Artificial intelligence (AI) is a booming area in this high-tech era. It has led to new challenges regarding intellectual property protection of AI-related innovations in many countries. As one of the most active countries in developing AI-related technologies, China has been making a lot of effort to improve IP protection in relation to AI-related innovations. This article addresses the patent protection of AI-related inventions and also other types of IP protection including trade secrets and copyright for AI technology in China.

Patent protection

The latest revision to the Patent Examination Guidelines, which came into force from February 1 2020, focuses particularly on emerging technologies such as AI, big data etc. and provides more specific guidelines on how to get patent protection for AI-related inventions in China. Hereinafter, some main issues the revision addresses, including eligibility, novelty/inventiveness, and sufficient disclosure, are introduced.

Eligibility issue

As defined in Article 2.2 of the Patent Law of China, invention is a new technical solution relating to a product, a process or improvement thereof. To constitute a technical solution, a three-element criteria must be met: a solution should resolve a technical problem by using technical means and achieve a technical effect.

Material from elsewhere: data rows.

(* ===== verification/Ipv4.v ===== *)
(** * IPv4

    Addresses ([include/aex/net/ipv4.hpp]), the addresses of a network device
    ([dev/netdevice.cpp]) and [IPv4Layer]
    ([mod/core/netstack/layer/network/ipv4.cpp]): the choice of an interface,
    encapsulation, sending, parsing and the retransmission queue. *)
From S2P Require Import Prelude Math Heap Net.
Local Open Scope Z_scope.
Import Bytes Checksum.

Module Ipv4.

(** ** Addresses

    An [ipv4_addr] is the 32-bit load of its four bytes, so that [memcmp] of the
    bytes is equality. *)

Definition ipv4 (a b c d : Z) : Z := le_value [a; b; c; d].
Definition of_u32 (v : Z) : Z :=
  ipv4 (u8 (Z.shiftr v 24)) (u8 (Z.shiftr v 16)) (u8 (Z.shiftr v 8)) (u8 (Z.shiftr v 0)).
Definition to_u32 (a : Z) : Z := bswap32 a.

Definition addr_or (a b : Z) : Z := of_u32 (bswap32 (Z.lor a b)).
Definition addr_and (a b : Z) : Z := of_u32 (bswap32 (Z.land a b)).
Definition addr_xor (a b : Z) : Z := of_u32 (bswap32 (Z.lxor a b)).
Definition addr_not (a : Z) : Z := of_u32 (bswap32 (u32 (Z.lnot a))).

Definition isSubnettedWith (this destination mask : Z) : bool := addr_and this mask =? addr_and destination mask.

Definition IPv4_ANY : Z := ipv4 0 0 0 0.
Definition IPv4_BROADCAST : Z := ipv4 255 255 255 255.

(** ** Devices *)

(** [NetDevice] with its [ipv4_info]. *)
Record netdev := mk_dev { mac : list Z; addr : Z; mask : Z; broadcast : Z; gateway : Z; metric : Z }.

Definition setIPv4Address (a : Z) (d : netdev) : netdev :=
  mk_dev (mac d) a (mask d) (addr_or a (addr_not (mask d))) (gateway d) (metric d).
Definition setIPv4Mask (m : Z) (d : netdev) : netdev :=
  mk_dev (mac d) (addr d) m (addr_or (addr d) (addr_not m)) (gateway d) (metric d).
Definition setIPv4Gateway (g : Z) (d : netdev) : netdev :=
  mk_dev (mac d) (addr d) (mask d) (broadcast d) g (metric d).
Definition setMetric (m : Z) (d : netdev) : netdev :=
  mk_dev (mac d) (addr d) (mask d) (broadcast d) (gateway d) m.

(** The array [Dev::devices]: an empty slot, a device of another type, a network
    device. *)
Inductive device := OtherDevice | NetDevice (d : netdev).
Abbreviation devices := (list (option device)).

(** [devices.get] *)
Definition devices_get (devs : devices) (index : Z) : option device :=
  if (index <? 0) || (index >=? Z.of_nat (length devs)) then None else mjoin (devs !! Z.to_nat index).

Definition get_net_device (devs : devices) (id : Z) : option netdev :=
  match devices_get devs id with Some (NetDevice d) => Some d | _ => None end.

(** The loop of [get_interface]: the index of the device it returns. *)
Fixpoint interface_loop (l : devices) (index best_generic best_metric a : Z) : Z :=
  match l with
  | [] => best_generic
  | Some (NetDevice d) :: l =>
      let '(best_generic, best_metric) :=
        if metric d <? best_metric then (index, metric d) else (best_generic, best_metric) in
      if negb (addr_and (addr d) (mask d) =? addr_and a (mask d))
      then interface_loop l (index + 1) best_generic best_metric a
      else index
  | _ :: l => interface_loop l (index + 1) best_generic best_metric a
  end.

Definition get_interface (devs : devices) (a : Z) : option (Z * netdev) :=
  let index := interface_loop devs 0 (-1) 23232323 a in
  d ← get_net_device devs index; Some (index, d).

(** ** The header *)

Definition IPv4_TCP : Z := 6.
Definition IPv4_UDP : Z := 17.
Definition header_size : Z := 20.

Definition encaps_len (payload_len : Z) : Z := header_size + payload_len.

(** The fields of [ipv4_header] that [encapsulate] writes; the two bit fields share
    byte 0. *)
Definition encapsulate (buffer : list Z) (len dst protocol : Z) : outcome (list Z) :=
  b ← buffer.[0]; buffer ← buffer.[0 := Z.lor (Z.land b 0xF0) 5];
  b ← buffer.[0]; buffer ← buffer.[0 := Z.lor (Z.land b 0x0F) (Z.shiftl 4 4)];
  buffer ← buffer.[1 := 0];
  buffer ← put buffer 2 (be16_set (u16 (len + header_size)));
  buffer ← put buffer 4 (be16_set 0x2137);
  buffer ← put buffer 6 (be16_set 0x4000);
  buffer ← buffer.[8 := 72];
  buffer ← buffer.[9 := u8 protocol];
  put buffer 16 (le_bytes 4 dst).

Inductive error_t :=
  ENONE | EAGAIN | ENETUNREACH | EINVAL | ENOTCONN | EADDRINUSE | ENOMEM | ESOCKTNOSUPPORT | ENOSYS | EOTHER (code : Z).
#[global] Instance ipv4_error_eq : EqDecision error_t.
Proof. solve_decision. Defined.

(** [NetDevice::send], virtual: what a device does to the rest of the system, of
    state [W], with a packet of type [NET_IPv4]. *)
Class Link (W : Type) := link_send : Z → list Z → Z → stateM W error_t.

(** What [IPv4Layer] hands payloads to: [TCPLayer::parse] and [UDPLayer::parse], with
    the bytes from the payload on, the length, the source and the destination. *)
Class Transport (W : Type) := {
  tcp_parse : list Z → Z → Z → Z → stateM W unit;
  udp_parse : list Z → Z → Z → Z → stateM W unit;
}.

Definition parse `{Transport W} (dev : netdev) (buffer : list Z) (len : Z) : stateM W unit :=
  b ← lift (buffer.[0]);
  let header_len := Z.land b 0xF * 4 in
  if (header_len <? 20) || (len <? header_len) then mret tt
  else
    dst ← lift (get buffer 16 4);
    let dst := le_value dst in
    if negb (dst =? addr dev) && negb (dst =? IPv4_BROADCAST) && negb (dst =? broadcast dev) then mret tt
    else
      total ← lift (sum_bytes buffer header_len);
      if negb (to_checksum total =? 0) then mret tt
      else
        total_len ← lift (get buffer 2 2);
        let total_len := be16_get total_len in
        if total_len <? header_len then mret tt
        else
          let payload := drop (Z.to_nat header_len) buffer in
          let len := u16 (total_len `min` len - header_len) in
          protocol ← lift (buffer.[9]);
          source ← lift (get buffer 12 4);
          let source := le_value source in
          if protocol =? IPv4_TCP then tcp_parse payload len source dst
          else if protocol =? IPv4_UDP then udp_parse payload len source dst
          else mret tt.

(** [send] fills the packet in place: the buffer it leaves is returned. *)
Definition send `{Link W} (devs : devices) (buffer : list Z) (len : Z) : stateM W (error_t * list Z) :=
  dst ← lift (get buffer 16 4);
  match get_interface devs (le_value dst) with
  | None => mret (ENETUNREACH, buffer)
  | Some (index, dev) =>
      buffer ← lift (put buffer 12 (le_bytes 4 (addr dev)));
      buffer ← lift (put buffer 10 (be16_set 0));
      total ← lift (sum_bytes buffer header_size);
      buffer ← lift (put buffer 10 (be16_set (to_checksum total)));
      err ← link_send index buffer len;
      mret (err, buffer)
  end.

(** ** Retransmission *)

Record retx_frame := mk_frame { tries : Z; f_data : list Z; f_len : Z }.
(** The size of the struct: [uint8_t], pointer, [uint16_t]. *)
Definition sizeof_retx_frame : Z := 24.
Definition MAX_RETX_QUEUE_SIZE : Z := 65536.
Definition MAX_RETX_TRIES : Z := 8.

(** What a frame counts for in [m_retx_queue_size]. *)
Definition frame_cost (len : Z) : Z := sizeof_retx_frame + Heap.msize_total_len len.

(** The static members, and the rest of the system. *)
Record layer (W : Type) := mk_layer { m_retx_queue : list retx_frame; m_retx_queue_size : Z; world : W }.
Arguments mk_layer {W}.
Arguments m_retx_queue {W}.
Arguments m_retx_queue_size {W}.
Arguments world {W}.

Definition in_world {W A} (m : stateM W A) : stateM (layer W) A := λ s,
  '(a, w) ← m (world s); Done (a, mk_layer (m_retx_queue s) (m_retx_queue_size s) w).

AI-related inventions usually involve improvements in AI algorithms which are implemented in conjunction with computing devices in the form of computer-executable instructions. However, AI algorithms or AI mathematical rules themselves are excluded from patent protection as being rules and methods for mental activities under Article 25 of the Patent Law of China, since they generally do not solve any technical problem and therefore are not technical solutions. But there is an exception for an invention relating to computer programs. That is, if the solution of an invention application relating to computer programs involves the execution of computer programs in order to solve technical problems, reflects technical means by the laws of nature through computers executing programs to control and process external or internal objects, and thus technical effects in conformity with the laws of nature are obtained, the solution is a technical solution and is the subject matter of patent protection.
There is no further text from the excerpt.